The code above will attempt to load the website using browser.get(), navigate to the correct button using the xpath of the button (COMMENTS_XPATH) and then, click on it (element.click()). However, upon execution of this code, a common problem will appear - a rather persistent banner will pop up, asking us to accept cookies, subsequently preventing us from accessing the comment button.

So, how can I solve this problem? Upon arrival of the webpage, the first thing we need to do is: clear this banner. Once this is resolved, we can then click onto our desirable the button.

See below for the extended code with changes made:

from selenium import webdriver
from selenium.webdriver.common.by import By
from selenium.webdriver.support.ui import WebDriverWait
from selenium.webdriver.support import expected_conditions as EC

browser = webdriver.Chrome(executable_path="C:/Users/leo.yorke/Desktop/Projects/rugby-webscraper/chromedriver.exe")
browser.get('https://www.theguardian.com/commentisfree/2018/jun/21/matteo-salvini-threatening-minister-of-interior-police-protection-mafia')

COMMENTS_XPATH = '//*[@id="comments"]/div/div/div[2]/button'
COOKIES_XPATH = '//*[@id="top"]/div[7]/div/div/div[2]/div[2]/div/button'
timeout = 15

wait = WebDriverWait(browser, timeout)
element = wait.until(EC.element_to_be_clickable((By.XPATH, COOKIES_XPATH)))
element = browser.find_element_by_xpath(COOKIES_XPATH)
element.click()

element = browser.find_element_by_xpath(COMMENTS_XPATH)
element.click()

Now, if we execute this script, we should find that our browser automatically clears the cookies banner, jumps straight to the comments section and then expands the comments for us, now enabling us to scrape them.

So, how does our new and improved code work?
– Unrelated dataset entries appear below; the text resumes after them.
Definition reference_score (p : jsstring) : nat :=
  (point (8 <=? List.length p)%nat
   + point (12 <=? List.length p)%nat
   + point (existsb is_lowercase p)
   + point (existsb is_uppercase p)
   + point (existsb is_digit p)
   + point (existsb (fun c => negb (is_alphanumeric c)) p))%nat.

Definition reference_strength (p : jsstring) : Strength :=
  let score := reference_score p in
  if (score <=? 2)%nat then weak
  else if (score <=? 4)%nat then medium
  else strong.

(** The four character classes the estimator looks for. *)
Inductive CharClass := Lowercase | Uppercase | Digit | NonAlphanumeric.

Definition class_of (c : code_unit) : CharClass :=
  if is_lowercase c then Lowercase
  else if is_uppercase c then Uppercase
  else if is_digit c then Digit
  else NonAlphanumeric.

Definition CharClass_eqb (a b : CharClass) : bool :=
  match a, b with
  | Lowercase, Lowercase | Uppercase, Uppercase
  | Digit, Digit | NonAlphanumeric, NonAlphanumeric => true
  | _, _ => false
  end.

Definition has_class (k : CharClass) (p : jsstring) : bool :=
  existsb (fun c => CharClass_eqb (class_of c) k) p.

Local Close Scope N_scope.

(** ** zod: string schemas

    A model of the zod library as the pages use it.  A string schema is
    the list of its checks in the order the method chain adds them.
    Parsing runs every check in that order on the current data, [trim]
    replacing the data, and records one issue for each check that fails;
    no check stops the ones after it. *)

Inductive ZodStringCheck :=
| ck_trim
| ck_min (value : nat) (message : string)
| ck_max (value : nat) (message : string)
| ck_regex (re : regex) (message : string)
| ck_email (emailRegex : jsstring -> bool) (message : string).

Definition ZodString := list ZodStringCheck.

(** [.nonempty(message)] is [.min(1, message)]. *)
Definition ck_nonempty (message : string) : ZodStringCheck := ck_min 1 message.

(** Does the check fail on [data], and with which message. *)
Definition check_issue (ck : ZodStringCheck) (data : jsstring) : option string :=
  match ck with
  | ck_trim => None
  | ck_min value message =>
      if List.length data <? value then Some message else None
  | ck_max value message =>
      if value <? List.length data then Some message else None
  | ck_regex re message =>
      if regex_test re data then None else Some message
  | ck_email emailRegex message =>
      if emailRegex data then None else Some message
  end.

(** The parsed value and the messages of the failed checks, in order. *)
Fixpoint ZodString_parse (checks : ZodString) (data : jsstring)
  : jsstring * list string :=
  match checks with
  | [] => (data, [])
  | ck_trim :: rest => ZodString_parse rest (trim data)
  | ck :: rest =>
      let (value, later) := ZodString_parse rest data in
      match check_issue ck data with
      | Some message => (value, message :: later)
      | None => (value, later)
      end
  end.

Record ZodIssue := { path : list string; message : string }.

(** The issues of the field [key] of an object schema. *)
Definition issues_at (key : string) (messages : list string) : list ZodIssue :=
  map (fun m => {| path := [key]; message := m |}) messages.

(** ** @hookform/resolvers/zod and react-hook-form

    The resolver turns the issues into the form's errors: an object from
    the joined path to the message of the first issue with that path. *)

Definition FieldErrors := list (string * string).

Fixpoint lookup (key : string) (errors : FieldErrors) : option string :=
  match errors with
  | (k, m) :: rest => if String.eqb k key then Some m else lookup key rest
  | [] => None
  end.

Definition entries (key : string) (errors : FieldErrors) : nat :=
  List.length (filter (fun e => String.eqb (fst e) key) errors).

Definition path_join (p : list string) : string := String.concat "." p.

Fixpoint parseErrorSchema (zodErrors : list ZodIssue) (errors : FieldErrors)
  : FieldErrors :=
  match zodErrors with
  | [] => errors
  | error :: rest =>
      let _path := path_join (path error) in
      match lookup _path errors with
      | Some _ => parseErrorSchema rest errors
      | None => parseErrorSchema rest (errors ++ [(_path, message error)])
      end
  end.

(** The result of a resolver: the parsed values when there is no issue,
    the errors otherwise. *)
Definition zodResolver {D : Type} (schema : D -> D * list ZodIssue)
    (values : D) : option D * FieldErrors :=
  match schema values with
  | (data, []) => (Some data, [])
  | (_, issues) => (None, parseErrorSchema issues [])
  end.

(** ** Effects of the pages *)

Inductive ToastKind := t_success | t_error | t_info.

Inductive StorageOp :=
| setItem (key value : string)
| getItem (key : string)
| removeItem (key : string)
| clear.

(** The callback of a delayed navigation. *)
Inductive Task := navigate (route : string).

Inductive Effect :=
| SetIsLoading (b : bool)
| SetIsSuccess (b : bool)
| LocalStorage (op : StorageOp)
| Toast (kind : ToastKind) (title description : string)
| SetTimeout (task : Task) (ms : nat)
| ConsoleError (label : string).

(** The state a page owns ([isSuccess] is Signup's; the login pages have
    no such flag and never touch it), the form's errors, the browser's
    local storage and the effects issued so far, oldest first. *)
Record World := {
  isLoading : bool;
  isSuccess : bool;
  errors : FieldErrors;
  localStorage : list (string * string);
  log : list Effect
}.

Definition emit (e : Effect) (w : World) : World :=
  {| isLoading := isLoading w; isSuccess := isSuccess w; errors := errors w;
     localStorage := localStorage w; log := log w ++ [e] |}.

(** A statement completes normally or throws. *)
Inductive Completion (A : Type) :=
| Normal (a : A)
| Throw (reason : string).
Arguments Normal {A} a.
Arguments Throw {A} reason.

Definition Eff (A : Type) := World -> Completion A * World.

Definition ret {A} (a : A) : Eff A := fun w => (Normal a, w).

Definition bind {A B} (m : Eff A) (f : A -> Eff B) : Eff B :=
  fun w =>
    match m w with
    | (Normal a, w') => f a w'
    | (Throw e, w') => (Throw e, w')
    end.

Notation "m1 ;; m2" := (bind m1 (fun _ => m2))
  (at level 61, right associativity).

Definition throw {A} (reason : string) : Eff A := fun w => (Throw reason, w).

Definition try_catch {A} (body : Eff A) (handler : string -> Eff A) : Eff A :=
  fun w =>
    match body w with
    | (Normal a, w') => (Normal a, w')
    | (Throw e, w') => handler e w'
    end.

Definition try_finally {A} (body : Eff A) (finalizer : Eff unit) : Eff A :=
  fun w =>
    let (c, w') := body w in
    match finalizer w' with
    | (Normal _, w'') => (c, w'')
    | (Throw e, w'') => (Throw e, w'')
    end.

Definition setIsLoading (b : bool) : Eff unit :=
  fun w =>
    (Normal tt,
     emit (SetIsLoading b)
       {| isLoading := b; isSuccess := isSuccess w; errors := errors w;
          localStorage := localStorage w; log := log w |}).

Definition setIsSuccess (b : bool) : Eff unit :=
  fun w =>
    (Normal tt,
     emit (SetIsSuccess b)
       {| isLoading := isLoading w; isSuccess := b; errors := errors w;
          localStorage := localStorage w; log := log w |}).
  1. Firstly, we use the .get() method to fetch the web page.
  2. The WebDriverWait tells the webdriver to wait - either for 15 seconds (the timeout variable) - or until some sort of condition is met.
  3. The wait condition is specified using the .until() method, in which we are telling the web page to look for a specific object, and if it can't find it (or if we take longer than 15 seconds and timeout) throw an exception.
  4. Finally, find_element_by_xpath() and .click() work together to navigate to the correct section and then click on the button.

Simple, right?

We could easily extend this script to collect a variety of data, or indeed wrap our code in a try-except block to catch common exceptions such as, timeouts.

Conclusion

To wrap up, we have learned how to use selenium to perform slightly more complex web scraping techniques and use a different data collection scenario. Hopefully you found this tutorial very easy to follow along with and will begin to utilise the code in your own projects.